Two lines below mark the span: the one containing "apply map_eq. intros" and the one containing "Lemma roll_back_exact p". Set down both, plus every line between, exactly as they stand, and nothing else.

Data items
________

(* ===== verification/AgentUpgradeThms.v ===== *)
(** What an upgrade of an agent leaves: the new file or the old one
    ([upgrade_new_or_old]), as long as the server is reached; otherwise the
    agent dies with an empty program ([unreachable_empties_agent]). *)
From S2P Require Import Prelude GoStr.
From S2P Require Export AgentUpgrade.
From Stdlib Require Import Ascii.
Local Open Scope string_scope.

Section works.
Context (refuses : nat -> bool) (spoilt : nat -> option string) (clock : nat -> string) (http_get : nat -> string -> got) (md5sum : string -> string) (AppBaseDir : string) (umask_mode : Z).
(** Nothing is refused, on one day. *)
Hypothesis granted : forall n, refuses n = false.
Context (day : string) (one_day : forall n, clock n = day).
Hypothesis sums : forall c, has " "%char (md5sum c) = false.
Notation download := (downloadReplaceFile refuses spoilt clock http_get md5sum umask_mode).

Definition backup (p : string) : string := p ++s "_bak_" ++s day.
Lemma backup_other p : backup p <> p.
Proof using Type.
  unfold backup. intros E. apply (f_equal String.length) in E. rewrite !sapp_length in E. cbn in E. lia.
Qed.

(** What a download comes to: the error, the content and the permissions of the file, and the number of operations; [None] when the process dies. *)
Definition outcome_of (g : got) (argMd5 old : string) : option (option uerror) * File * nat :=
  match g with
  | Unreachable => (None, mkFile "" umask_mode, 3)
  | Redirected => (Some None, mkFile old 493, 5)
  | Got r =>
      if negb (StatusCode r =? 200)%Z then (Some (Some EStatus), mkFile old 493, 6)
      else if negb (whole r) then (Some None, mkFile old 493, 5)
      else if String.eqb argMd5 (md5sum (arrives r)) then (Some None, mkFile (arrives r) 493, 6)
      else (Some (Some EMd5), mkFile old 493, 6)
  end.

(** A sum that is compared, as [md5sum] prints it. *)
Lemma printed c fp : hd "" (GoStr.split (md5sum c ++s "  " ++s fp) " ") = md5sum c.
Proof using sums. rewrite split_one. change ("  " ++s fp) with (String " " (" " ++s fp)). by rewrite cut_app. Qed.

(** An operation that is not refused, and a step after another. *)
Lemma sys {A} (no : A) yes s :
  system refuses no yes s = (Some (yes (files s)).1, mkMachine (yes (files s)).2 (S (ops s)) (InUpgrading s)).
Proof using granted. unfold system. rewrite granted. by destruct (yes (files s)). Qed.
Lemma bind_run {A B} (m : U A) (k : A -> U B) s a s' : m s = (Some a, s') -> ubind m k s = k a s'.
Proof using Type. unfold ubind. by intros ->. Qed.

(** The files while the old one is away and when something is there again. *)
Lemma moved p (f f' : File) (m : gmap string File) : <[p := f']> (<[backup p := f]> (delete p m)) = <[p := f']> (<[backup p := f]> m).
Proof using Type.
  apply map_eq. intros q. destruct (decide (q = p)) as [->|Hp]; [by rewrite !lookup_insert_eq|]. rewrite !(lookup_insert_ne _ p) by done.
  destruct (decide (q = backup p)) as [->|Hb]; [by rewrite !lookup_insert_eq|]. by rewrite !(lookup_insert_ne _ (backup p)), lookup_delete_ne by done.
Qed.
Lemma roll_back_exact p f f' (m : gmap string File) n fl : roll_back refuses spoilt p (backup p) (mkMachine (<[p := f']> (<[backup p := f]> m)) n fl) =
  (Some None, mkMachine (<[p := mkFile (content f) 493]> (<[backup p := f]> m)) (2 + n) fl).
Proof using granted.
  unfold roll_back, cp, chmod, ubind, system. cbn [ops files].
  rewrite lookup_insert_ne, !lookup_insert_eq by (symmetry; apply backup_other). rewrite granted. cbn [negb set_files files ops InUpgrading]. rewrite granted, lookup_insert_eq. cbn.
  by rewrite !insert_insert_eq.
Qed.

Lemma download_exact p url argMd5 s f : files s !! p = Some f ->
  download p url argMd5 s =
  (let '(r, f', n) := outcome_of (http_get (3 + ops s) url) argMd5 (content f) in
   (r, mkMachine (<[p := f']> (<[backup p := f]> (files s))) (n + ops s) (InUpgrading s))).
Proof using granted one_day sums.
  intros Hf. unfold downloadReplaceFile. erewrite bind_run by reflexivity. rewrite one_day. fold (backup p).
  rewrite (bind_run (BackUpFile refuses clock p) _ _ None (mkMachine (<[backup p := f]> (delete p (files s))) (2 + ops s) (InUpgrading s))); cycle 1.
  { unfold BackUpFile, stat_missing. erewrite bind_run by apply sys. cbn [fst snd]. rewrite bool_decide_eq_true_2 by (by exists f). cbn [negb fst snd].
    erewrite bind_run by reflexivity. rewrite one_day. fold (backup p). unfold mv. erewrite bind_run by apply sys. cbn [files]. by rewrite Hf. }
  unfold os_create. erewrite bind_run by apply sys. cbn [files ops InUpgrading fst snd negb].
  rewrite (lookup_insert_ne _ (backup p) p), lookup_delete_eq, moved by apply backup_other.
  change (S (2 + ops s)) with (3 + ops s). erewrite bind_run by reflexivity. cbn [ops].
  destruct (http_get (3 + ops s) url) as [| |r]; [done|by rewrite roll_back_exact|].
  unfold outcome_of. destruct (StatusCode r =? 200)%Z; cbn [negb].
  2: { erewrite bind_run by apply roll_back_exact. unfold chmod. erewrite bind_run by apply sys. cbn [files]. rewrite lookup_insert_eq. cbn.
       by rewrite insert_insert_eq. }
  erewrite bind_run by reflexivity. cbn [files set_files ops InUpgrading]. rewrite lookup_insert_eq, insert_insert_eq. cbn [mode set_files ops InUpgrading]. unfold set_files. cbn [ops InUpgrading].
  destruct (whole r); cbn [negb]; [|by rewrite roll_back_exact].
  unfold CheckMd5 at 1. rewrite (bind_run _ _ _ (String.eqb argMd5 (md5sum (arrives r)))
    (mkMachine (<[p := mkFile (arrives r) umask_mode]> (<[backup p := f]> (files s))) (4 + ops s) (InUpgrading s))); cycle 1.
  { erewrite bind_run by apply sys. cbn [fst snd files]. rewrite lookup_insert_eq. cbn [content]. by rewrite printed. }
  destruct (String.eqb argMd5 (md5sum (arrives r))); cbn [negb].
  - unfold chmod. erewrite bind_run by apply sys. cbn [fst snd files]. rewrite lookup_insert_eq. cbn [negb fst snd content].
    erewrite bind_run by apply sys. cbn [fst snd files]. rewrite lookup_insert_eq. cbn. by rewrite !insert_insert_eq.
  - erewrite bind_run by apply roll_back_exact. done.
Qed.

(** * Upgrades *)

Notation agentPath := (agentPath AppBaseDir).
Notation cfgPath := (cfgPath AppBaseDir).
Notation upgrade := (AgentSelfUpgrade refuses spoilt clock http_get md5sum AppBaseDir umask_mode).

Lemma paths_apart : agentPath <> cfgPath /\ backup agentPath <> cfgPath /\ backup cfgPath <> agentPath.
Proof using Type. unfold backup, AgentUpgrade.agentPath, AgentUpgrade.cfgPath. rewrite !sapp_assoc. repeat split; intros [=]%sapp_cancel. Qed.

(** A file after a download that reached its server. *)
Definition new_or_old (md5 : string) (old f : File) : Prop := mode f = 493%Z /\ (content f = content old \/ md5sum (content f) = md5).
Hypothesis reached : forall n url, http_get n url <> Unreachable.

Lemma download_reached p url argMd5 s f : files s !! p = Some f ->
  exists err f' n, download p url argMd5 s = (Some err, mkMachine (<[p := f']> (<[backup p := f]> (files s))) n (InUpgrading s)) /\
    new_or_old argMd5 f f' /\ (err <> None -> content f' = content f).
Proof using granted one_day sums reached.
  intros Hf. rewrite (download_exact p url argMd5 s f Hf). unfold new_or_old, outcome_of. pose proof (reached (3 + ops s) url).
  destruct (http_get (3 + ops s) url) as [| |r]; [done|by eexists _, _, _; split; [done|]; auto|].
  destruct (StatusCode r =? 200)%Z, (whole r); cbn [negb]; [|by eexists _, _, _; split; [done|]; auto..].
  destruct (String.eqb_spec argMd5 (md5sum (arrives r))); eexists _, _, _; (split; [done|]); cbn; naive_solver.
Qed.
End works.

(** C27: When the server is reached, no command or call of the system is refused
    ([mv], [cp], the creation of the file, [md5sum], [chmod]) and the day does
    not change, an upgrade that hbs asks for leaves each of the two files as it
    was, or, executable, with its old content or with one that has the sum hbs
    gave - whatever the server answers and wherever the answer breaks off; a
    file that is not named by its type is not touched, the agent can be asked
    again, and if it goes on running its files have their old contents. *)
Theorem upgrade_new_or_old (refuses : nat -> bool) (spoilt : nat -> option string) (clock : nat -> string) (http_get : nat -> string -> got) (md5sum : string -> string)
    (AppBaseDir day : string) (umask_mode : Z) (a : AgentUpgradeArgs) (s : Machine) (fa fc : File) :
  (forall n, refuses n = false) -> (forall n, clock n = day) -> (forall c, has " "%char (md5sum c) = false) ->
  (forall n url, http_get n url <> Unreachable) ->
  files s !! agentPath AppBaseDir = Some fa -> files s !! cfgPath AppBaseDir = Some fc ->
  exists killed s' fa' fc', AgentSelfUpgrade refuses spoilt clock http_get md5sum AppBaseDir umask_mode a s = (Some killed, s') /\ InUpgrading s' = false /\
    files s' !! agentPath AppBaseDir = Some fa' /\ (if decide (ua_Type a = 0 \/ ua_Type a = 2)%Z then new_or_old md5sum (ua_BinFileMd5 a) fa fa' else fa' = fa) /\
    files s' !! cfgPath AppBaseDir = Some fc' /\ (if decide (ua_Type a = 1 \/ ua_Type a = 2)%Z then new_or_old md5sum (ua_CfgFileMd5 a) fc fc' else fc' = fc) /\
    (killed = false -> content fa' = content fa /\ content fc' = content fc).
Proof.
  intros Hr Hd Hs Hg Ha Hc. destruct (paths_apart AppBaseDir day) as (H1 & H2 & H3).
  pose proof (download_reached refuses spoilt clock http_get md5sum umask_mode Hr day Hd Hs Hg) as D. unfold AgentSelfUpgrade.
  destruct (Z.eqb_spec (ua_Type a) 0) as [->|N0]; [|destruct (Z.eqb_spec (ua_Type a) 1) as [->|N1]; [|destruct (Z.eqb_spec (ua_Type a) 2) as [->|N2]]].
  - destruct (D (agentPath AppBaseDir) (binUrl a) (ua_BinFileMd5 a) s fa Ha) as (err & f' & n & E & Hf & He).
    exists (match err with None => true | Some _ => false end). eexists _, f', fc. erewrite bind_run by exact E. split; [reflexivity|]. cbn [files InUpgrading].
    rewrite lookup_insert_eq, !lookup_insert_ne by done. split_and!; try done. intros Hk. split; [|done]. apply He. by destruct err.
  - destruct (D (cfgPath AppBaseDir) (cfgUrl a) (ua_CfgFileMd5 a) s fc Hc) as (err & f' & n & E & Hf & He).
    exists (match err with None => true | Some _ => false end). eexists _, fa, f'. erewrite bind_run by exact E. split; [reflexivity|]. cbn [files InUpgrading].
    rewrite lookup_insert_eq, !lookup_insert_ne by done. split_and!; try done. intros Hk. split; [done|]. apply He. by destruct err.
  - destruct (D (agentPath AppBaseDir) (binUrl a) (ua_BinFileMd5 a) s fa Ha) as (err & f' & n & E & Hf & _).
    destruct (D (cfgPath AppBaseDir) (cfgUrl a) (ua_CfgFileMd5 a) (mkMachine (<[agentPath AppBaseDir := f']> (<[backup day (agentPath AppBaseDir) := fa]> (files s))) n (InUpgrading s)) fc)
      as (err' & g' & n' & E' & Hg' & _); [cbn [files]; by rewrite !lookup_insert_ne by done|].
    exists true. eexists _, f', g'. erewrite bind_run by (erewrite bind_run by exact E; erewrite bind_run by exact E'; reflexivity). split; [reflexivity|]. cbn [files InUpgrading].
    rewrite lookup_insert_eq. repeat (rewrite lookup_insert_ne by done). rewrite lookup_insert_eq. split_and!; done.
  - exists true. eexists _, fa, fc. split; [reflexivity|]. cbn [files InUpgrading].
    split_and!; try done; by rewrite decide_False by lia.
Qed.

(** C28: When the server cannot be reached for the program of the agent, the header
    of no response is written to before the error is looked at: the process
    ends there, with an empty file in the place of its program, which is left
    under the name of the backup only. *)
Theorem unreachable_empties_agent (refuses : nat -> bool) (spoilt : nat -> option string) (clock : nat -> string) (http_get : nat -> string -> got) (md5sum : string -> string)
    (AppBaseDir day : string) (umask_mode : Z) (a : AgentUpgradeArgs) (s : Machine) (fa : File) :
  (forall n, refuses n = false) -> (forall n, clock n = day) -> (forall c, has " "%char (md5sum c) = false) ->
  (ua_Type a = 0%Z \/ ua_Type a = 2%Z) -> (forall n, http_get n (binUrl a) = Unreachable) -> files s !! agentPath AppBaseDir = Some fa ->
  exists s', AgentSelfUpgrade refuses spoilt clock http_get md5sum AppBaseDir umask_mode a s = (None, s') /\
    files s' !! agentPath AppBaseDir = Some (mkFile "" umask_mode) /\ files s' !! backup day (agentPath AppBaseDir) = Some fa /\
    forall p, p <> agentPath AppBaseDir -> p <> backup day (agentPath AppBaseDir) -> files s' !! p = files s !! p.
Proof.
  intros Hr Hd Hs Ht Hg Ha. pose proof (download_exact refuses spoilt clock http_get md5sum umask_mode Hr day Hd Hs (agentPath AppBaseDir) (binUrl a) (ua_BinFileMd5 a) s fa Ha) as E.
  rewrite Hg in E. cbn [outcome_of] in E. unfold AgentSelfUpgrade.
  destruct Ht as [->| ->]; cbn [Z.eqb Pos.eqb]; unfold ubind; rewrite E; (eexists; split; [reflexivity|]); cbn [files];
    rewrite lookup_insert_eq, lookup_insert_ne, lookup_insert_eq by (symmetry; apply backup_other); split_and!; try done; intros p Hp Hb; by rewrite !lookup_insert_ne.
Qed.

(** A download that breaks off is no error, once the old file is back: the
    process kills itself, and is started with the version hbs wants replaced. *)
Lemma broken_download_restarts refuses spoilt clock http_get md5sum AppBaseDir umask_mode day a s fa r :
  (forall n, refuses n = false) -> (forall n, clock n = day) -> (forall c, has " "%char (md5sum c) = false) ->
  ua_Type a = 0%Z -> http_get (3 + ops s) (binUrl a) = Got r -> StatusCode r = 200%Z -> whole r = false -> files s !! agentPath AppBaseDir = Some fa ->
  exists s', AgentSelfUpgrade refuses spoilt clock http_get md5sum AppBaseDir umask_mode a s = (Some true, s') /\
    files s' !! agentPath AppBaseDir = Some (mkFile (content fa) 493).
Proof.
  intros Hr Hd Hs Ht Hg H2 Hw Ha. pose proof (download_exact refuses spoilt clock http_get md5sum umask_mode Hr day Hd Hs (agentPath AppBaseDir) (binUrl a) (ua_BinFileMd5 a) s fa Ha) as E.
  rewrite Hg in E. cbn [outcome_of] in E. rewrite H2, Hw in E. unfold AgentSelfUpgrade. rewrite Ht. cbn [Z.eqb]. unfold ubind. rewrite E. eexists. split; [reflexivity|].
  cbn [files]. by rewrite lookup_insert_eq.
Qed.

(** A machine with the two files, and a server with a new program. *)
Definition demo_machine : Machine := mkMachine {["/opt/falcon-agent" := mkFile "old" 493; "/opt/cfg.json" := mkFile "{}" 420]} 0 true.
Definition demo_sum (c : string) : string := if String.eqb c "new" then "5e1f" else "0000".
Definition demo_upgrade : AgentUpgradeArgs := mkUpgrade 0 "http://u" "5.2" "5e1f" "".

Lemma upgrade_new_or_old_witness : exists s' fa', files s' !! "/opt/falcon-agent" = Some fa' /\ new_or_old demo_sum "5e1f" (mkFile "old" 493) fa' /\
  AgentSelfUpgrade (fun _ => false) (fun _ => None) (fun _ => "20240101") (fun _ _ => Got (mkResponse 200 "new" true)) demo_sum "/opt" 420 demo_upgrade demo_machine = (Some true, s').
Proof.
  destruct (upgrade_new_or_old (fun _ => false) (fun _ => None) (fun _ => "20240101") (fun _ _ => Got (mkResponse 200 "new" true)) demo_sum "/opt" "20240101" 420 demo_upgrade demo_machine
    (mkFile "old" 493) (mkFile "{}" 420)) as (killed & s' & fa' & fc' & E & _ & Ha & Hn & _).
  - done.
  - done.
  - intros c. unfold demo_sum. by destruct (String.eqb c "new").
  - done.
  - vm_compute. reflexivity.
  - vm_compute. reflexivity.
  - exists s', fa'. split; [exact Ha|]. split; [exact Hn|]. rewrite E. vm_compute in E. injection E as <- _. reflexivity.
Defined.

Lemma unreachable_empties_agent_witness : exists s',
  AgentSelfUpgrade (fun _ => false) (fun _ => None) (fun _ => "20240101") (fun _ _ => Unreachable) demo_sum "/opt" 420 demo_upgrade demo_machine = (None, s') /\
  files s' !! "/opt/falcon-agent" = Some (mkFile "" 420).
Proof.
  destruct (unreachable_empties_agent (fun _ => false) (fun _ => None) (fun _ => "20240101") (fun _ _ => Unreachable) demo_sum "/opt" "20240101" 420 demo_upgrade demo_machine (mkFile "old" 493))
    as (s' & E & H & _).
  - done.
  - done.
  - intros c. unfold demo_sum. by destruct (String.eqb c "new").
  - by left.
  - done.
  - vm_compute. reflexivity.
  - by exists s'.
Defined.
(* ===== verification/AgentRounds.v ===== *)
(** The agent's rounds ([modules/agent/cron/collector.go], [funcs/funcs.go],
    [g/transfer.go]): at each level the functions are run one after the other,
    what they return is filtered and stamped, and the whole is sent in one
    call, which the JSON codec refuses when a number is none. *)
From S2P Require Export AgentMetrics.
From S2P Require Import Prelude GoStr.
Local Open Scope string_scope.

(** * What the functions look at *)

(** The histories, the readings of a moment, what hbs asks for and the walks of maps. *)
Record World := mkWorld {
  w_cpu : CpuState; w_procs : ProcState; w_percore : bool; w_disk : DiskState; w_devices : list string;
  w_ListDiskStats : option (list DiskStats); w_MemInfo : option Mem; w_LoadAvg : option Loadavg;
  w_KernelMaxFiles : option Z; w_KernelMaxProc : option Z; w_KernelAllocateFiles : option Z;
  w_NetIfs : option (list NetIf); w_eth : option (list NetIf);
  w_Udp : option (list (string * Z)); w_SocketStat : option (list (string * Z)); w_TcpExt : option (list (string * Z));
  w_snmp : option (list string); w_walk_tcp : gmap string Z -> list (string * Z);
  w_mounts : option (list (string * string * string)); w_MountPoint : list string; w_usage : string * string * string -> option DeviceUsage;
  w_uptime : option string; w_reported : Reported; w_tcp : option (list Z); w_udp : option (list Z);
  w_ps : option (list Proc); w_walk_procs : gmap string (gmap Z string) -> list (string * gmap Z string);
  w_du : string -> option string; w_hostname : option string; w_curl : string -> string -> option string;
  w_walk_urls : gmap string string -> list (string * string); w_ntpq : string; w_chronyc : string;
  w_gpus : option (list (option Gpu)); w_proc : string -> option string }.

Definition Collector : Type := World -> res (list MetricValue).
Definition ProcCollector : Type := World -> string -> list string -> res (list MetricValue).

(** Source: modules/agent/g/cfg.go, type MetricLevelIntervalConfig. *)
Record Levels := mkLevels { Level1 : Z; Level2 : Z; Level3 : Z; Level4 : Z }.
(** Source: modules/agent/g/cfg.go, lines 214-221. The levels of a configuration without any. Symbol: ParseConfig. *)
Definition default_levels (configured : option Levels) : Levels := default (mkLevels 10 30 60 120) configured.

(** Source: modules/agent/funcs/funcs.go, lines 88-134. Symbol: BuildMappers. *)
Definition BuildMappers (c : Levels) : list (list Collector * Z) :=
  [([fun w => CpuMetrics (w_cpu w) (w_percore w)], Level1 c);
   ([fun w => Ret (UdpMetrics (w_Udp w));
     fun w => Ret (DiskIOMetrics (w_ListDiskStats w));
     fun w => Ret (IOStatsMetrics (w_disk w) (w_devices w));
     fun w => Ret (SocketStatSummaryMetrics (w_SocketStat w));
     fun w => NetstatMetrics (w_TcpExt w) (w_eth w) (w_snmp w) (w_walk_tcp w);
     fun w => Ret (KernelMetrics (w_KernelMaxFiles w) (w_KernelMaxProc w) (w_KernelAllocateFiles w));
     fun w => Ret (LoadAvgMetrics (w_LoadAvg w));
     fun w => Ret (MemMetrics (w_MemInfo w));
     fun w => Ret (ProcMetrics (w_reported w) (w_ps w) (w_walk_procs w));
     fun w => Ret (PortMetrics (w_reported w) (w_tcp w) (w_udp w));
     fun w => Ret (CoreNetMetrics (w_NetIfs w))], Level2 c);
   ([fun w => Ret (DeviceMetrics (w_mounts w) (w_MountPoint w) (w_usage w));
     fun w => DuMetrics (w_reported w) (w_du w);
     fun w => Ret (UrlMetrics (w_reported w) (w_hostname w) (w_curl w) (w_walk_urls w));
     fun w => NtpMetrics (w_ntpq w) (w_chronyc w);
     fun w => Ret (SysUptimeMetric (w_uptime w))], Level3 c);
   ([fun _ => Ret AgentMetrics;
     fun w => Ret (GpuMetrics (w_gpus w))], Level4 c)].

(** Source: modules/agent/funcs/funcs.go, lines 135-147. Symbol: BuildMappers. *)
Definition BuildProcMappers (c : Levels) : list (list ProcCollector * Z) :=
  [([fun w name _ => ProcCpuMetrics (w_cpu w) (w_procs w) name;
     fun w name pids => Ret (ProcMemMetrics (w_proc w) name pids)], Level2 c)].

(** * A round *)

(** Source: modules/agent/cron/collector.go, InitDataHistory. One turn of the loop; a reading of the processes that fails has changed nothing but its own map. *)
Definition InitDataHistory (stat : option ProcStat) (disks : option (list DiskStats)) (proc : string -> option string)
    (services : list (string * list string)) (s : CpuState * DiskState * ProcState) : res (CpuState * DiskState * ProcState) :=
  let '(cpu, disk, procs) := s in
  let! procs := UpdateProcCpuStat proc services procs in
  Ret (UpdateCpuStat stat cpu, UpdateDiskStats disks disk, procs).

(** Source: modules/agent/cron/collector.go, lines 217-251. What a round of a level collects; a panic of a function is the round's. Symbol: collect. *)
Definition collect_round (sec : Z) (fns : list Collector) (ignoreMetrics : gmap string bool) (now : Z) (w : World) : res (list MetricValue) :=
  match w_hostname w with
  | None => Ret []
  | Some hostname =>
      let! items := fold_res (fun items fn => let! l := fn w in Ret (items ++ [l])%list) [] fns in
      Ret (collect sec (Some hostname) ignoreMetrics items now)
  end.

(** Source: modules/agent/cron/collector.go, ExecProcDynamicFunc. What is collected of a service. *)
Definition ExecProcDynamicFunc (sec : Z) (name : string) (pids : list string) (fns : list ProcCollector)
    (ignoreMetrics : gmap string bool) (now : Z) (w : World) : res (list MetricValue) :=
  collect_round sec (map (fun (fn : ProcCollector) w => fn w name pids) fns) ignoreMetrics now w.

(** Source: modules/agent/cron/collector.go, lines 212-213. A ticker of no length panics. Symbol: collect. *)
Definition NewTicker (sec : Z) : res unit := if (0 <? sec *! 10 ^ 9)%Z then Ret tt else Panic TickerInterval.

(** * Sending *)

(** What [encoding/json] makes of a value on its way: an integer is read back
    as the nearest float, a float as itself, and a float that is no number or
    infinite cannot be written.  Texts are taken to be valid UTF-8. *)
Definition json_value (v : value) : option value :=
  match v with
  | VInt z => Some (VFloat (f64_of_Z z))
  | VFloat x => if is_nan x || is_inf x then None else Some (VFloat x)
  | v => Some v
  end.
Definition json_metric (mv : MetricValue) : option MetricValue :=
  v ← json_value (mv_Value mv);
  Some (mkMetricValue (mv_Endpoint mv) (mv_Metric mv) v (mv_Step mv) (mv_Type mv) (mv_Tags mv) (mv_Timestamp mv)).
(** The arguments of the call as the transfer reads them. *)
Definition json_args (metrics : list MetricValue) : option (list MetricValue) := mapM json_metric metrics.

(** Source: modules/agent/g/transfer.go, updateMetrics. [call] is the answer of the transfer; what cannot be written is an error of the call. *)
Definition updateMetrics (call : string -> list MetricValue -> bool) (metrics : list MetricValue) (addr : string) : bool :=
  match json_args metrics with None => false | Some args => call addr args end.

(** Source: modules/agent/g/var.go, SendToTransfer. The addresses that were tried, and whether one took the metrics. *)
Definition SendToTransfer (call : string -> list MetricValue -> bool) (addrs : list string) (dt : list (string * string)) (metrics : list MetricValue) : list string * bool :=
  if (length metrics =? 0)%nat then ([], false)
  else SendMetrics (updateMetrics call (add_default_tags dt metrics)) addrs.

________

> YOUR SOLUTION
  apply map_eq. intros q. destruct (decide (q = p)) as [->|Hp]; [by rewrite !lookup_insert_eq|]. rewrite !(lookup_insert_ne _ p) by done.
  destruct (decide (q = backup p)) as [->|Hb]; [by rewrite !lookup_insert_eq|]. by rewrite !(lookup_insert_ne _ (backup p)), lookup_delete_ne by done.
Qed.
Lemma roll_back_exact p f f' (m : gmap string File) n fl : roll_back refuses spoilt p (backup p) (mkMachine (<[p := f']> (<[backup p := f]> m)) n fl) =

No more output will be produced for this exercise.